WHAT YOU NEED TO DO: Each line from the one containing "(** C34. The" through the final line of the records is to be repeated exactly, with no additions.

---------- ENTRIES PROVIDED ----------

(** Runs the next parameter. *)
Ltac next_param :=
  match goal with
  | |- context [mbind _ (get_double_s4bxi_param ?n ?d) ?env] =>
      destruct (double_param_run n d env) as [? ?]
  | |- context [mbind _ (get_bool_s4bxi_param ?n ?d) ?env] =>
      destruct (bool_param_run n d env) as [? ?]
  | |- context [mbind _ (get_string_s4bxi_param ?n ?d) ?env] =>
      destruct (string_param_run n d env) as [? ?]
  | |- context [mbind _ (get_int_s4bxi_param ?n ?d) ?env] =>
      destruct (int_param_run n d env) as (? & ? & ?); [done|done|]
  | |- context [mbind _ (get_long_s4bxi_param ?n ?d) ?env] =>
      destruct (long_param_run n d env) as (? & ? & ?); [done|done|]
  end;
  match goal with H : ?c ?env = Ok ?v ?env |- context [mbind ?f ?c ?env] =>
    rewrite (bind_run c f env v env H) end.

(** C34. The configuration is read whatever the environment holds, as long as its integers fit their
    types; it is then well typed: integers in range, PCI commands modelled only when PCI is, the
    log level the one of the folder, one of the three kinds of shared allocations. *)
Theorem config_well_typed env :
  fits env 32 "MAX_RETRIES" -> fits env 64 "MAX_MEMCPY" ->
  fits env 64 "SHARED_MALLOC_BLOCKSIZE" -> fits env 32 "MAX_INFLIGHT_TO_TARGET" ->
  fits env 32 "MAX_INFLIGHT_TO_PROCESS" ->
  exists c, BxiEngine_new env = Ok c env /\ config_typed c.
Proof.
  intros. unfold BxiEngine_new.
  do 4 next_param.
  match goal with |- context [mbind ?f (if ?b then ?c else mret false) env] =>
    assert (exists v, (if b then c else mret false) env = Ok v env /\ (v = true -> b = true))
      as (pci & Hpci & Himp) by (destruct b; [destruct (bool_param_run "MODEL_PCI_COMMANDS" true env)
        as [v ->]; by exists v|by exists false]);
    rewrite (bind_run _ f env pci env Hpci) end.
  do 19 next_param. eexists. split; [done|].
  constructor; cbn -[double_of_Z u64]; try done.
  - apply wrap_range. done.
  - case_bool_decide; case_decide; done.
  - repeat case_bool_decide; set_solver.
  - unfold double_of_bool. match goal with |- context [if ?b then _ else _] => destruct b end; auto.
Qed.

----------

EXERCISE OUTPUT:
(** C34. The configuration is read whatever the environment holds, as long as its integers fit their
    types; it is then well typed: integers in range, PCI commands modelled only when PCI is, the
    log level the one of the folder, one of the three kinds of shared allocations. *)
Theorem config_well_typed env :
  fits env 32 "MAX_RETRIES" -> fits env 64 "MAX_MEMCPY" ->
  fits env 64 "SHARED_MALLOC_BLOCKSIZE" -> fits env 32 "MAX_INFLIGHT_TO_TARGET" ->
  fits env 32 "MAX_INFLIGHT_TO_PROCESS" ->
  exists c, BxiEngine_new env = Ok c env /\ config_typed c.
Proof.
  intros. unfold BxiEngine_new.
  do 4 next_param.
  match goal with |- context [mbind ?f (if ?b then ?c else mret false) env] =>
    assert (exists v, (if b then c else mret false) env = Ok v env /\ (v = true -> b = true))
      as (pci & Hpci & Himp) by (destruct b; [destruct (bool_param_run "MODEL_PCI_COMMANDS" true env)
        as [v ->]; by exists v|by exists false]);
    rewrite (bind_run _ f env pci env Hpci) end.
  do 19 next_param. eexists. split; [done|].
  constructor; cbn -[double_of_Z u64]; try done.
  - apply wrap_range. done.
  - case_bool_decide; case_decide; done.
  - repeat case_bool_decide; set_solver.
  - unfold double_of_bool. match goal with |- context [if ?b then _ else _] => destruct b end; auto.
Qed.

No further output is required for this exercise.